Some states are starting to investigate whether there is a larger role for government to play to perhaps expand the oil industry. A bill wending its way through the North Dakota Legislature would establish the Pipeline Transportation Authority, which would "provide for the planning, constructing, owning, financing, maintaining, operating, and disposing of pipeline facilities and related infrastructure." The authority would have staff dedicated to working with Canadian oil companies to explore how North Dakota producers can tie into pipelines, among other issues, said Helms.

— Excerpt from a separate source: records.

(** * Booking backend: flights, reservations and the access gate

    A shallow embedding of the decision logic of the FastAPI booking
    backend ([src/auth.py], [src/flights/router.py],
    [src/flights/schemas.py], [src/bookings/router.py]) together with the
    properties its specification states about it.

    Conventions of the embedding:
    - a Python [dict] is an insertion-ordered association list ([Py.dict]):
      [d[k] = v] overwrites in place when [k] is present and appends
      otherwise, [d.values()] lists the values in insertion order;
    - module-level mutable state ([flights_db], the repository's
      [reservations]) is passed explicitly: an endpoint takes the store and
      returns its outcome together with the store it leaves behind;
    - [raise HTTPException(...)] is the [Raise] outcome of [Http.result];
    - a [datetime] is naive or timezone-aware and compared as [==] compares
      them ([Py.datetime_eq]);
    - an object held by a store is held by exactly one key (every insertion
      stores a freshly built object), so mutating the object through a
      reference obtained from the store is an update of that entry. *)

From Stdlib Require Import ZArith.
From stdpp Require Import base decidable option list strings.

Local Open Scope Z_scope.
Local Open Scope string_scope.
Local Open Scope list_scope.

(** ** Python values *)

Module Py.

(** Truthiness of an [Optional[str]]: [None] and the empty string are
    falsy, every other string is truthy. *)
Definition truthy_str (v : option string) : bool :=
  match v with
  | None => false
  | Some s => if decide (s = "") then false else true
  end.
(** An event that the kernel performs itself. *)
Definition log (ev : event) : M unit :=
  fun _ st =>
    (Ok tt, mkState (vars st) (environ st) (next_id st) (trace st ++ [ev])).

(** An event that runs library code: it is recorded, and the library
    may raise.  Whatever else the library does during the event stays
    inside the event. *)
Definition interact (ev : event) : M unit :=
  fun O st =>
    let st' := mkState (vars st) (environ st) (next_id st) (trace st ++ [ev]) in
    match O (trace st) ev with
    | Some x => (Raise (External x), st')
    | None => (Ok tt, st')
    end.

Definition set_environ (var value : string) : M unit :=
  fun _ st =>
    (Ok tt, mkState (vars st) (<[var := value]> (environ st)) (next_id st) (trace st)).

Definition get_environ (key : string) : M (option string) :=
  fun _ st => (Ok (environ st !! key), st).

End Kernel.

Arguments exn : clear implicits.
Arguments result : clear implicits.
Arguments oracle : clear implicits.
Arguments M : clear implicits.
Arguments Ok {E A} a.
Arguments Raise {E A} e.
Arguments Stuck {E A}.

Declare Scope kernel_scope.
Delimit Scope kernel_scope with kernel.
Notation "x <- m ;; k" := (bind m (fun x => k))
  (at level 100, m at next level, right associativity) : kernel_scope.
Notation "m ;;; k" := (bind m (fun _ => k))
  (at level 100, right associativity) : kernel_scope.
Local Open Scope kernel_scope.

(** ** Evaluation of expressions and execution of statements *)

Section Interp.

Context {E : Type}.

Fixpoint mapM {A B} (f : A -> M E B) (l : list A) : M E (list B) :=
  match l with
  | [] => ret []
  | a :: l' => b <- f a ;; bs <- mapM f l' ;; ret (b :: bs)
  end.

Fixpoint seqM {A} (f : A -> M E unit) (l : list A) : M E unit :=
  match l with
  | [] => ret tt
  | a :: l' => f a ;;; seqM f l'
  end.

(** Values whose operations are implemented by an external library. *)
Definition is_external (v : val) : bool :=
  match v with
  | VModule _ | VAttr _ _ | VObj _ => true
  | _ => false
  end.

(** The result of a library operation is a fresh opaque object. *)
Definition external (mk : nat -> event) : M E val :=
  i <- fresh_id ;; interact (mk i) ;;; ret (VObj i).

Definition apply_binop (op : binop) (l r : val) : M E val :=
  if is_external l || is_external r then external (fun i => EvBinOp i op l r)
  else match op, l, r with
       | Mul, VInt a, VInt b => ret (VInt (a * b))
       | Pow, VInt a, VInt b => if 0 <=? b then ret (VInt (a ^ b)) else stuck
       | _, _, _ => stuck
       end.

Definition apply_subscript (v idx : val) : M E val :=
  if is_external v then external (fun i => EvSubscript i v idx) else stuck.

(** A notebook-defined function is only ever handed to a library as a
    callback; calling it from the notebook itself is not modelled.  The
    calls that the library makes of a callback happen inside the event
    of the library call; what such a call does is [invoke] below. *)
Definition apply_call (f : val) (args : list val) (kwargs : list (string * val))
  : M E val :=
  match f with
  | VAttr _ _ | VObj _ => external (fun i => EvCall i f args kwargs)
  | VFunc _ => stuck
  | _ => raise (TypeError "object is not callable")
  end.
(** The request payload.  [kwargs] goes last in the dict display and so
    takes precedence; [max_tokens] is set only when truthy. *)
Definition build_payload (stream : bool) (default_model : string)
    (messages : list Message.t) (model : option string) (temperature : value)
    (max_tokens : option Z) (kwargs : gmap string value) : gmap string value :=
  let fixed : gmap string value :=
    <["model" := VStr (or_str model default_model)]>
    (<["messages" := openai_messages messages]>
    (<["temperature" := temperature]>
    (if stream then {["stream" := VBool true]} else ∅))) in
  let payload := kwargs ∪ fixed in
  match max_tokens with
  | Some n => if n =? 0 then payload else <["max_tokens" := VInt n]> payload
  | None => payload
  end.

(** [v.get(k)] *)
Definition get (v : value) (k : string) : Result value :=
  match v with
  | VDict entries => Ok (dict_get_default entries k)
  | _ => Raise AttributeError
  end.

(** The response object built from the decoded body. *)
Definition extract (data : value) : Result CompletionResponse.t :=
  choices ← getitem data "choices";
  choice ← getitem0 choices;
  message ← getitem choice "message";
  content ← getitem message "content";
  message' ← getitem choice "message";
  role ← getitem message' "role";
  finish_reason ← get choice "finish_reason";
  usage ← get data "usage";
  Ok (CompletionResponse.Build content role finish_reason usage).

(** What a response comes to inside the [try] of [complete]. *)
Definition read_response (response : Http.Response) : Result CompletionResponse.t :=
  Http.raise_for_status response;;
  data ← Http.json_body response;
  extract data.

(** The body of the [try] in [complete]. *)
Definition attempt_request (payload : gmap string value)
  : M World.t CompletionResponse.t :=
  response ← send "/chat/completions" payload;
  of_result (read_response response).

(** [for attempt in range(self.max_retries): ...] followed by the
    [raise RuntimeError] after the loop. *)
Fixpoint retry_loop (self : t) (payload : gmap string value) (attempts : list Z)
  : M World.t CompletionResponse.t :=
  match attempts with
  | [] => raise (RuntimeError "Failed to complete request after retries")
  | attempt :: rest =>
      r ← try (attempt_request payload);
      match r with
      | Ok response => mret response
      | Raise (HTTPStatusError status) =>
          logger (LogApiError (attempt + 1) (max_retries self) (HTTPStatusError status));;
          if attempt =? max_retries self - 1
          then raise (HTTPStatusError status)
          else retry_loop self payload rest
      | Raise e =>
          if is_Exception e then
            logger (LogUnexpected (attempt + 1) (max_retries self) e);;
            if attempt =? max_retries self - 1
            then raise e
            else retry_loop self payload rest
          else raise e
      end
  end.
Lemma convert_leaves_no_trace files extra args w :
  fresh tmpdir (fs w) ->
  keeps_outside tmpdir pandoc ->
  fs (convert' files extra args w).2 = fs w.
Proof.
  intros Hfresh Htool. apply map_eq. intros q.
  destruct (decide (tmpdir `prefix_of` q)) as [Hq|Hq].
  - rewrite (Hfresh q Hq).
    destruct (convert' files extra args w) as [r w'] eqn:Hrun. cbn [snd].
    apply convert_exits in Hrun. destruct Hrun; apply cleaned_gone; exact Hq.
  - destruct (convert_outside files extra args w q Hq)
      as [H | (argv & f1 & done & Hrun & Hf1 & H)]; [exact H|].
    rewrite H, (Htool _ _ _ _ Hrun q Hq). exact Hf1.
Qed.

(** X14: with a sandbox name that is not in use and a tool that leaves alone
    what is outside the sandbox, a request leaves the file system exactly
    as it found it, whatever its outcome. *)
Theorem request_leaves_no_trace token self w :
  fresh tmpdir (fs w) ->
  keeps_outside tmpdir pandoc ->
  fs (do_POST' token self w).2 = fs w.
Proof.
  intros Hfresh Htool.
  destruct (do_POST_cases int loads tmpdir urlopen pandoc token self w)
    as [(_ & _ & H) | (files & extra & args & ->)]; [exact H|].
  apply convert_leaves_no_trace; assumption.
Qed.

End AroundSandbox.

(** ** These properties at concrete requests *)

Module MoreRuns.
Import Demo.

Local Abbreviation convert' := (convert tmpdir urlopen pandoc).
Local Abbreviation do_POST' token := (do_POST token int (fun _ => Parsed JNull) tmpdir urlopen pandoc).

Lemma fresh_empty : fresh tmpdir (fs world0).
Proof. intros q _. apply lookup_empty. Defined.

Lemma pandoc_keeps_outside : keeps_outside tmpdir pandoc.
Proof.
  intros argv cwd f done H q _. unfold pandoc in H.
  destruct (f !! (cwd ++ [nth (length argv - 3) argv ""])%list) as [[|content]|];
    injection H as <-; reflexivity.
Defined.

Montana Gov. Brian Schweitzer has met with Canadian oil producers to work on pipeline issues that would allow greater access of local oil to local refineries, and to help smaller producers secure better financing for exploration and drilling. Oil exploration is a risky business, said Ballard, of Ballard Petroleum, noting that producers exploring new production have a 90 percent chance of losing their investment. Thus, they are always looking for partners to share the costs and, Ballard suggested, smaller Canadian producers are looking for partners. "There are tremendous opportunities on this side of the border, in the Williston Basin," Ballard said.

The Schweitzer administration is also looking into the possibility of constructing new oil refineries to capture some of that crude oil passing through the state. The state has hired a consultant to look at possible sites in seven communities in eastern Montana.

So despite the fact that not everyone agrees that more oil pipelines are wise or necessary, most believe that the potential environmental hazards don't equal the positive effects on the local and state government coffers. South Dakota's Hanson said the economic benefits really don't cost the state or communities anything: "It's like you being in college and your dad sending you money."